Here is a section near the end (but not close enough to the end, I felt, when I read it) about a cushion. A student of Mr. Sneaze has come to see him about something, and Mr. Sneaze offers him a cushion.

That noble figure, shoving a cushion toward the drooping crophead, bade him sit on it, but the latter, though he managed to mumble a nervous "thank you," made no move at all. It's quaint to see a living being, even this bighead, sitting blankly with a partly faded cushion rammed up against his knees. The cushion, of course, says nothing, not even, "Sit on me." But cushions are for sitting on. Mrs. Sneaze didn't go to a market stall and buy this particular cushion in order that it should be looked at. It follows that anyone who declines to sit on the cushion is, in effect, casting a slur on its cushionly good name. Indeed, when my master has specifically offered the cushion for sitting upon, a refusal to do so extends the insult to the cushion into a slight upon my master. This crophead glaring at the cushion and thereby slighting my master does not, of course, have any personal dislike for the cushion itself. As a matter of fact, the only other occasion in his life when he sat in a civilized manner was during the memorial rites for his grandfather, so his present sally into decorum is bringing on pins and needles in his feet while his toes, excruciated by the pressures of propriety, have long been signaling blue murder. Nevertheless, the clot won't sit on the cushion. He will not do so, though the cushion, clearly embarrassed by the situation, yearns to be sat on...
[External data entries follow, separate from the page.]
(** A form filled in by the landlord of [Properties.props_demo], whose
    account was registered at time 1000. *)
Definition filled_form : fields :=
  spread initial_form [("title", JStr "Cozy PG near Jadavpur"); ("description", JStr "Two beds");
                       ("propertyType", JStr "PG"); ("address", JStr "12 Raja SC Mullick Rd");
                       ("city", JStr "Kolkata"); ("rent", JStr "8000"); ("deposit", JStr "16000");
                       ("nearbyColleges", JStr "JU, IACS")].

Definition landlord_user : json := JObj [("id", JStr (Auth.user_id_of 1000)); ("role", JStr "landlord")].

(** ** Lemmas *)

Lemma lookup_field_app k l1 l2 :
  lookup_field k (l1 ++ l2) = match lookup_field k l1 with Some v => Some v | None => lookup_field k l2 end.
Proof. induction l1 as [|[k' v'] l1 IH]; simpl; [done |]. by case_decide. Qed.

(** A member of [{ ...f, k1: v1, ... }]: the last value the literal
    gives it, or else the one of [f]. *)
Lemma lookup_spread k f kvs :
  lookup_field k (spread f kvs) = match lookup_field k (rev kvs) with Some v => Some v | None => lookup_field k f end.
Proof.
  revert f. induction kvs as [|[k' v'] kvs IH]; intros f; [done |]. unfold spread in *. simpl.
  rewrite IH, lookup_field_app. destruct (lookup_field k (rev kvs)); [done |]. simpl.
  case_decide as Hk; [subst; apply lookup_set_field_eq | by apply lookup_set_field_ne].
Qed.

Lemma overrides_landlord now uid f kvs : overrides now uid f = Some kvs → lookup_field "landlordId" (rev kvs) = Some uid.
Proof.
  unfold overrides. destruct (str_member "title" f), (str_member "nearbyColleges" f),
    (str_member "furnishingDetails" f), (arr_member "images" f); intros Hk; try discriminate.
  by injection Hk as <-.
Qed.

Lemma propertyData_landlord now uid f pd :
  propertyData now uid f = Some pd → lookup_field "landlordId" pd = Some uid.
Proof.
  unfold propertyData. destruct (overrides now uid f) as [kvs|] eqn:Hk; intros Hpd; [| done].
  injection Hpd as <-. by rewrite lookup_spread, (overrides_landlord _ _ _ _ Hk).
Qed.

Lemma set_field_twice k v1 v2 f : set_field k v2 (set_field k v1 f) = set_field k v2 f.
Proof. induction f as [|[k' v'] f IH]; simpl; repeat (case_decide; simpl); congruence. Qed.

Lemma set_field_same k v f : lookup_field k f = Some v → set_field k v f = f.
Proof. induction f as [|[k' v'] f IH]; simpl; [done |]. case_decide; [congruence | intros; f_equal; auto]. Qed.

(** [prev.amenities.filter((a) => a !== id)] of [[...l, id]] with [id]
    not in [l] is [l]. *)
Lemma filter_out_snoc a l :
  JStr a ∉ l → List.filter (fun x => negb (strict_eq (Some x) (Some (JStr a)))) (l ++ [JStr a]) = l.
Proof.
  intros Ha. induction l as [|x l IH]; cbn -[strict_eq]; [by rewrite strict_eq_str_refl |].
  apply not_elem_of_cons in Ha as [Hx Ha].
  rewrite strict_eq_str_ne by congruence. cbn -[strict_eq]. by rewrite IH.
Qed.

(** Ticking an amenity the form does not list and ticking it again
    gives back the form as it was. *)
Theorem toggleAmenity_twice a f l :
  arr_member "amenities" f = Some l → JStr a ∉ l → (toggleAmenity a f ≫= toggleAmenity a) = Some f.
Proof.
  intros Hl Ha. unfold toggleAmenity at 2. rewrite Hl. cbn -[strict_eq]. rewrite bool_decide_eq_false_2 by done.
  unfold toggleAmenity, arr_member. rewrite lookup_set_field_eq. cbn -[strict_eq].
  rewrite bool_decide_eq_true_2 by (apply elem_of_app; right; by left).
  rewrite set_field_twice, filter_out_snoc by done. f_equal. apply set_field_same.
  unfold arr_member in Hl. by destruct (lookup_field "amenities" f) as [[]|]; simplify_eq.
Qed.

Section submit_facts.
Context `{RegexEngine} `{PasswordHasher}.
Variable env : option string.

Lemma serve_post_properties now c b s :
  serve env now c (mkRequest POST "/api/properties" [] b) s = lift (Properties.handle_POST now b s).
Proof. done. Qed.

(** C29. The add-property page never lists a property: the landlord id
    it sends is the account's [id], [user-<time>], which the server
    looks up as an [_id] and never finds, so whatever the form holds
    and whatever the fetch does, the database is left as it was and the
    page does not report success. *)
Theorem add_property_never_lists ok now t u w st :
  get u "id" = Some (JStr (Auth.user_id_of t)) → Forall has_oid (docs Users (srv w)) →
  let '(w', st') := handleSubmit env ok now (Some u) w st in srv w' = srv w ∧ success st' = success st.
Proof.
  intros Hid Hu. unfold handleSubmit. simpl. rewrite Hid.
  destruct (negb (truthy_opt _)); [done |]. destruct (negb (strict_eq _ _)); [done |]. simpl.
  destruct (propertyData now (JStr (Auth.user_id_of t)) (formData st)) as [pd|] eqn:Hpd; [| done].
  unfold fetch_json, fetch. destruct ok; [| done]. rewrite serve_post_properties.
  destruct (Properties.POST_user_id_landlord now (JObj pd) t (srv w)) as (r & -> & Hr);
    [discriminate | by apply propertyData_landlord in Hpd | done |].
  simpl. by rewrite Hr.
Qed.

End submit_facts.

Section witnesses.
#[local] Existing Instance literal_regex.
#[local] Existing Instance Auth.toy_hasher.

Lemma add_property_never_lists_witness :
  let '(w', st') := handleSubmit None true 3000 (Some landlord_user) (mkWorld Properties.props_demo None)
                      (with_form initial filled_form) in
  srv w' = Properties.props_demo ∧ success st' = false.
Proof.
  apply (add_property_never_lists None true 3000 1000 landlord_user (mkWorld Properties.props_demo None)
           (with_form initial filled_form)); [reflexivity |].
  repeat constructor; eexists; reflexivity.
Defined.

Lemma toggleAmenity_twice_witness : (toggleAmenity "wifi" initial_form ≫= toggleAmenity "wifi") = Some initial_form.
Proof. apply (toggleAmenity_twice "wifi" initial_form []); [reflexivity | apply not_elem_of_nil]. Defined.

End witnesses.

End AddProperty.
(** [propertiesData.properties.filter((p) => wishlist.includes(p.id))];
    [None] when [wishlist] is not an array. *)
Definition wishlistedProperties (catalogue : list json) (st : state) : option (list json) :=
  match wishlist st with
  | JArr l => Some (List.filter (fun p => match get p "id" with Some x => bool_decide (x ∈ l) | None => false end)
                                catalogue)
  | _ => None
  end.

End WishlistPage.

(** ** [src/src/app/properties/[slug]/page.tsx] *)
Module DetailPage.
Import App.

Record state := mkState {
  property : option json; reviews : list json; isLoading : bool; currentImageIndex : Z; isWishlisted : option json }.

Definition initial : state := mkState None [] true 0 (Some (JBool false)).

(** [property.images.length]; [None] when [images] is not an array (the
    listings file gives every listing an array). *)
Definition images_len (p : json) : option Z :=
  match get p "images" with Some (JArr l) => Some (Z.of_nat (length l)) | _ => None end.

Definition with_index (st : state) (i : Z) : state :=
  mkState (property st) (reviews st) (isLoading st) i (isWishlisted st).

Definition with_flag (st : state) (v : option json) : state :=
  mkState (property st) (reviews st) (isLoading st) (currentImageIndex st) v.

(** The updaters: [prev === n - 1 ? 0 : prev + 1] and
    [prev === 0 ? n - 1 : prev - 1]. *)
Definition next_idx (n i : Z) : Z := if Z.eqb i (n - 1) then 0 else i + 1.
Definition prev_idx (n i : Z) : Z := if Z.eqb i 0 then n - 1 else i - 1.

(** [nextImage] and [prevImage]; [None] when the updater throws. *)
Definition nextImage (st : state) : option state :=
  match property st with
  | Some p => (fun n => with_index st (next_idx n (currentImageIndex st))) <$> images_len p
  | None => Some st
  end.

Definition prevImage (st : state) : option state :=
  match property st with
  | Some p => (fun n => with_index st (prev_idx n (currentImageIndex st))) <$> images_len p
  | None => Some st
  end.

Section page.
Context `{RegexEngine} `{PasswordHasher}.
Variable env : option string.

(** [fetchWishlist] of the effect: [wishlistIds.includes(found.id)]. *)
Definition fetchWishlist (ok : bool) (now : Z) (found : json) (w : world) (st : state) : world * state :=
  let '(w', data) := fetch_json env ok now (mkRequest GET "/api/wishlist" [] JNull) w in
  match data with
  | Some d => match or_default (get d "propertyIds") (JArr []), get found "id" with
              | JArr l, Some x => (w', with_flag st (Some (JBool (bool_decide (x ∈ l)))))
              | JArr _, None => (w', with_flag st (Some (JBool false)))
              | _, _ => (w', st)
              end
  | None => (w', st)
  end.

(** The effect on [params.slug]: the listing with that slug, its
    reviews, then the wishlist flag. *)
Definition mount (catalogue reviewsData : list json) (slug : string) (ok : bool) (now : Z) (w : world)
    (st : state) : world * state :=
  match List.find (fun p => strict_eq (get p "slug") (Some (JStr slug))) catalogue with
  | Some found =>
      let st1 := mkState (Some found) (List.filter (fun r => strict_eq (get r "propertyId") (get found "id")) reviewsData)
                         (isLoading st) (currentImageIndex st) (isWishlisted st) in
      let '(w', st2) := fetchWishlist ok now found w st1 in
      (w', mkState (property st2) (reviews st2) false (currentImageIndex st2) (isWishlisted st2))
  | None => (w, mkState (property st) (reviews st) false (currentImageIndex st) (isWishlisted st))
  end.

(** [toggleWishlist]: [setIsWishlisted(data.isInWishlist)]. *)
Definition toggleWishlist (ok : bool) (now : Z) (w : world) (st : state) : world * state :=
  match property st with
  | None => (w, st)
  | Some p =>
      let b := JObj (Auth.opt_field "propertyId" (get p "id")) in
      let '(w', data) := fetch_json env ok now (mkRequest PUT "/api/wishlist" [] b) w in
      match data with Some d => (w', with_flag st (get d "isInWishlist")) | None => (w', st) end
  end.

End page.
End DetailPage.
This passage illustrates both the book's strengths and its weaknesses. For while I found it mildly amusing, in parts -- the parts about the cushion not being purchased in order to be looked at and being embarrassed and all that -- it also just goes on and on and on. There are five more sentences in the paragraph that I didn't bother typing out! (They weren't about the cushion.) Is it funnier in Japanese? Supposedly this is a very good translation. Was it funnier in 1905? Funnier in 1905 Japan? I just don't know.

Nothing much happens in the book. Various friends of Mr. Sneaze come to visit, say silly things, and then leave. A burglar enters the home at night and steals a lot of clothes while the cat watches, but eventually the police find the burglar and retrieve most of the items. A friend of Mr. Sneaze is possibly interested in a rich girl who lives nearby; her mother comes to ask Mr. Sneaze about the friend and feels insulted by his response, which leads to a campaign against him. But then he and she marry other people, so the whole subplot collapses. The cat tries to catch a rat and fails.

The last chapter is 70 pages long and consists mainly of one of Mr. Sneaze's friends, Avalon Coldmoon (and I don't understand that name -- I wonder what it is in Japanese), telling a very long, very boring story. It is so long and boring that most of the other characters stop listening. I wished that I could stop listening too, but I had to read it.

And yet, and yet. After the boring story, there is a very sad discourse among the characters upon what's become of the world and what will become of it in the future. It was worth reading. It was thought-provoking. And then something happens that ends the series of stories once and for all -- but I won't give it away (any more than I already have). It was quite a way to go out.

Would I recommend the book? No, unless you're embarking on a reading project that surveys all of Japanese literature. Supposedly some of Soseki's other works are better, but they don't get read as much because they aren't titled I Am a Cat, which I still think makes the book very hard to resist. Even knowing what I know now.